Of these the separation of
presentation and model is one of the
most important design principles in
software, and the only time you
shouldn't follow it is in very simple
systems where the model has no real
behavior in it anyway. As soon as you
get some nonvisual logic you should
apply the separation. Unfortunately, a
lot of UI frameworks make it
difficult, and those that don't are
often taught without a separation.
The separation of view and controller
is less important, so I'd only
recommend doing it when it is really
helpful. For rich-client systems, that
ends up being hardly ever, although
it's common in Web front ends where
the controller is separated out. Most
of the patterns on Web design here are
based on that principle."
The most major mistake I find with peoples understanding of MVC is that they think the pattern encompasses more than it does. More specifically people often think:
- Model = DataBase
- View = HTML
- Controller = Business Logic and everything else.
This is often the way things work in a smaller application but reality MVC is a way to seperate the Business code from the presentation code. The Model does all the real business work. The views provide the look and feel, and the controller maps one to the other.
I trust the MVC definition given here by Martin Fowler. However, you may want to notice the fact that more or less these framework have their own tweak in it. For example a framework like Django is more Model-Template-Controller due to its templating feature.
I believe the same thing. As far as I am concerned anything that manages to separate the concerns of the display, the data/business objects and the control of those (initialisation, responding to user input) gets the benefit that MVC seeks to provide.
The aim is to move these items into re-useable components and be able to swap different implementations in and out and also be able to test the individual pieces in isolation. IMO that's what MVC is all about.
This is a pretty good write up of some of the history and popular implementations of the MVC paradigm. We should add the Model - View - ViewModel pattern that is recommended for WPF in there too.

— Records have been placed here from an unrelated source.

(* ===== verification/ListProps.v ===== *)
(** What list.h promises its users: the theorems on the operations of
    src/src/list.h, stated on the sequence a ring holds, and their instances
    on two concrete rings. *)
From Stdlib Require Import ZArith Lia.
From stdpp Require Import base tactics option list numbers gmap.
From S2P Require Import Prelude ListHead ListRep ListSplice ListIter.

Local Open Scope Z_scope.

(** ** A concrete memory: the ring 8 -> 16 -> 24, the ring 40 -> 48 and the
    lone node 32 *)
Definition ex_lists : list_mem :=
  <[8 := ListHead 16 24]> (<[16 := ListHead 24 8]> (<[24 := ListHead 8 16]>
  (<[32 := ListHead 32 32]> (<[40 := ListHead 48 48]> (<[48 := ListHead 40 40]> ∅))))).

Lemma ex_ring8 : is_list ex_lists 8 [16; 24].
Proof.
  split_and!; [repeat split| |].
  - apply (bool_decide_unpack (NoDup [8; 16; 24])). by vm_compute.
  - apply (bool_decide_unpack (0 ∉ [8; 16; 24])). by vm_compute.
Qed.
Lemma ex_ring40 : is_list ex_lists 40 [48].
Proof.
  split_and!; [repeat split| |].
  - apply (bool_decide_unpack (NoDup [40; 48])). by vm_compute.
  - apply (bool_decide_unpack (0 ∉ [40; 48])). by vm_compute.
Qed.
Lemma ex_live32 : is_Some (nx ex_lists 32).
Proof. by eexists. Qed.
Lemma ex_out32 : 32 ∉ [8; 16; 24].
Proof. apply (bool_decide_unpack (32 ∉ [8; 16; 24])). by vm_compute. Qed.
Lemma ex_disj : disj [40; 48] [8; 16; 24].
Proof.
  intros x Hx Hy. assert (bool_decide (Forall (λ x, x ∉ [8; 16; 24]) [40; 48]) = true) as H
    by (by vm_compute).
  apply bool_decide_eq_true in H. rewrite Forall_forall in H. by apply (H x).
Qed.

(** ** The promises *)

(** C5. The operations of list.h on single entries do to the sequence of a ring
    what their names say, for every ring, empty ones included, and touch only
    its nodes and the new one: list_add puts the new entry first, list_add_tail
    last; list_del (which poisons the entry) and list_del_init (which makes it
    an empty ring) take an entry out; list_move and list_move_tail bring it to
    the front and to the back; list_rotate_left brings the first to the back;
    list_replace puts the new node at its place; list_cut_position moves it
    and all before it to a new ring.  The list_splice functions put all the
    entries of another ring at the front (list_splice, list_splice_init) or at
    the back (the tail variants), also when either is empty; the init variants
    leave the other ring empty. *)
Theorem list_entries_correct (new h : Z) (xs : list Z) (m : list_mem) :
  is_list m h xs → is_Some (nx m new) → new ∉ h :: xs → new ≠ 0 →
  wp (list_add new h) (λ _, list_becomes m h (new :: xs) (new :: h :: xs)) m ∧
  wp (list_add_tail new h) (λ _, list_becomes m h (xs ++ [new]) (new :: h :: xs)) m ∧
  wp (list_rotate_left h) (λ _, list_becomes m h (tail xs ++ option_list (head xs)) (h :: xs)) m ∧
  (∀ l1 e l2, xs = l1 ++ e :: l2 →
    wp (list_del e)
       (λ _ m', list_becomes m h (l1 ++ l2) (h :: xs) m' ∧
          nx m' e = Some LIST_POISON1 ∧ pv m' e = Some LIST_POISON2) m ∧
    wp (list_del_init e)
       (λ _ m', list_becomes m h (l1 ++ l2) (h :: xs) m' ∧ is_list m' e []) m ∧
    wp (list_move e h) (λ _, list_becomes m h (e :: l1 ++ l2) (h :: xs)) m ∧
    wp (list_move_tail e h) (λ _, list_becomes m h (l1 ++ l2 ++ [e]) (h :: xs)) m ∧
    wp (list_replace e new) (λ _, list_becomes m h (l1 ++ new :: l2) (new :: h :: l1 ++ l2)) m ∧
    wp (list_cut_position new h e)
       (λ _ m', is_list m' new (l1 ++ [e]) ∧ is_list m' h l2 ∧
          (∀ x, x ∉ new :: h :: xs → m' !! x = m !! x) ∧ dom m' = dom m) m) ∧
  (∀ list ys, is_list m list ys → disj (list :: ys) (h :: xs) →
    wp (list_splice list h) (λ _, spliced list h ys xs m (ys ++ xs) false) m ∧
    wp (list_splice_tail list h) (λ _, spliced list h ys xs m (xs ++ ys) false) m ∧
    wp (list_splice_init list h) (λ _, spliced list h ys xs m (ys ++ xs) true) m ∧
    wp (list_splice_tail_init list h) (λ _, spliced list h ys xs m (xs ++ ys) true) m).
Proof.
  intros Hl Hn Hin Hz. split; [by apply list_add_wp|]. split; [by apply list_add_tail_wp|].
  split; [by apply list_rotate_left_wp|]. split.
  - intros l1 e l2 ->. split_and!; [by apply list_del_wp|by apply list_del_init_wp|
      by apply list_move_wp|by apply list_move_tail_wp|by apply list_replace_wp|
      by apply list_cut_position_wp].
  - intros. split_and!; [by apply list_splice_wp|by apply list_splice_tail_wp|
      by apply list_splice_init_wp|by apply list_splice_tail_init_wp].
Qed.

Lemma list_entries_correct_witness :
  wp (list_add 32 8) (λ _, list_becomes ex_lists 8 [32; 16; 24] [32; 8; 16; 24]) ex_lists ∧
  wp (list_del 16)
     (λ _ m', list_becomes ex_lists 8 [24] [8; 16; 24] m' ∧
        nx m' 16 = Some LIST_POISON1 ∧ pv m' 16 = Some LIST_POISON2) ex_lists ∧
  wp (list_move_tail 16 8) (λ _, list_becomes ex_lists 8 [24; 16] [8; 16; 24]) ex_lists ∧
  wp (list_splice_init 40 8)
     (λ _, spliced 40 8 [48] [16; 24] ex_lists [48; 16; 24] true) ex_lists.
Proof.
  destruct (list_entries_correct 32 8 [16; 24] ex_lists ex_ring8 ex_live32 ex_out32 ltac:(done))
    as (Ha & _ & _ & He & Hs).
  destruct (He [] 16 [24] eq_refl) as (Hd & _ & _ & Hm & _).
  destruct (Hs 40 [48] ex_ring40 ex_disj) as (_ & _ & Hi & _).
  split; [exact Ha|]. split; [exact Hd|]. split; [exact Hm|exact Hi].
Defined.

(** The emptiness tests answer for the length of the sequence. *)
Theorem list_empty_correct (h : Z) (xs : list Z) (m : list_mem) :
  is_list m h xs →
  wp (list_empty h) (λ b m', b = bool_decide (xs = []) ∧ m' = m) m ∧
  wp (list_empty_careful h) (λ b m', b = bool_decide (xs = []) ∧ m' = m) m ∧
  wp (list_is_singular h) (λ b m', b = bool_decide (length xs = 1%nat) ∧ m' = m) m.
Proof.
  intros Hl. split_and!; [by apply list_empty_wp|by apply list_empty_careful_wp|
    by apply list_is_singular_wp].
Qed.

Lemma list_empty_correct_witness :
  wp (list_empty 8) (λ b m', b = false ∧ m' = ex_lists) ex_lists ∧
  wp (list_empty_careful 8) (λ b m', b = false ∧ m' = ex_lists) ex_lists ∧
  wp (list_is_singular 8) (λ b m', b = false ∧ m' = ex_lists) ex_lists.
Proof. apply (list_empty_correct 8 [16; 24]), ex_ring8. Defined.

(** C6. The iteration macros terminate on a ring whatever the body does, as long
    as it leaves the rings alone: the body runs on the struct of each entry in
    turn, in order or in reverse order, until it returns from the function.
    The body of list_for_each_entry_safe may moreover take out the entry it is
    at: with one that unlinks the unwanted entries the loop terminates and
    leaves exactly the others, in order, and every other node as it was. *)
Theorem list_iterate_correct {S A : Type} `{HS : !Store S list_mem}
    (body : Z → cm S (option A)) (member h : Z) (xs : list Z) (s : S) :
  leaves_lists body → is_list (part s) h (nodes member xs) →
  list_for_each_entry member body h s = visit_all body xs s ∧
  list_for_each_entry_reverse member body h s = visit_all body (reverse xs) s ∧
  list_for_each_entry_safe member body h s = visit_all body xs s ∧
  list_for_each_entry_safe_reverse member body h s = visit_all body (reverse xs) s ∧
  ∀ unwanted : Z → bool,
    wp (list_for_each_entry_safe member (remove_body member unwanted) h)
       (λ r s', r = None ∧ list_becomes (part s) h
          (nodes member (filter (λ x, unwanted x = false) xs)) (h :: nodes member xs) (part s')) s.
Proof.
  intros Hb Hl. split_and!; [by apply list_for_each_entry_run|by apply list_for_each_entry_reverse_run|
    by apply list_for_each_entry_safe_run|by apply list_for_each_entry_safe_reverse_run|].
  intros unwanted. by apply list_remove_wp.
Qed.

(** The rings and a log; the body logs the entry and returns at 28. *)
Definition logged := (list_mem * list Z)%type.
#[export] Instance logged_store : Store logged list_mem.
Proof. refine {| part := fst; with_part m s := (m, snd s) |}; by try intros ? ? []; try intros []. Defined.
Definition log_body (x : Z) : cm logged (option Z) :=
  c_modify (λ s, (fst s, snd s ++ [x]));; mret (if x =? 28 then Some x else None).

Lemma list_iterate_correct_witness :
  list_for_each_entry 4 log_body 8 (ex_lists, []) = Ok (None, (ex_lists, [12; 20])) ∧
  list_for_each_entry_reverse 4 log_body 8 (ex_lists, []) = Ok (None, (ex_lists, [20; 12])) ∧
  list_for_each_entry_safe 4 log_body 8 (ex_lists, []) = Ok (None, (ex_lists, [12; 20])) ∧
  list_for_each_entry_safe_reverse 4 log_body 8 (ex_lists, []) = Ok (None, (ex_lists, [20; 12])) ∧
  wp (list_for_each_entry_safe 4 (remove_body 4 (λ x, x =? 12)) 8)
     (λ r s', r = None ∧ list_becomes ex_lists 8 [24] [8; 16; 24] (fst s')) ((ex_lists, []) : logged).
Proof.
  assert (leaves_lists log_body) as Hb.
  { intros x [m l] r [m' l'] Hr. by injection Hr as <- <- <-. }
  destruct (list_iterate_correct log_body 4 8 [12; 20] (ex_lists, []) Hb ex_ring8)
    as (H1 & H2 & H3 & H4 & H5).
  exact (conj H1 (conj H2 (conj H3 (conj H4 (H5 (λ x, x =? 12)))))).
Defined.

MVC is one of three ASP.NET programming models. MVC is a framework for building web applications using a MVC (Model View Controller) design: The Model represents the application core (for instance a list of database records). The View displays the data (the database records).
The model-view-controller pattern proposes three main components or objects to be used in software development:
- A Model , which represents the underlying, logical structure of data in a software application and the high-level class associated with it. This object model does not contain any information about the user interface.
- A View , which is a collection of classes representing the elements in the user interface (all of the things the user can see and respond to on the screen, such as buttons, display boxes, and so forth)
- A Controller , which represents the classes connecting the model and the view, and is used to communicate between classes in the model and view.
The project is divided into three parts:
- model: represented into database.
- view: represented into your project’s interface that you could do it using html, javaScript and css.
- controller: this is your business logic represented into your functions and it is consider the link between the model and view that represent level of security, too.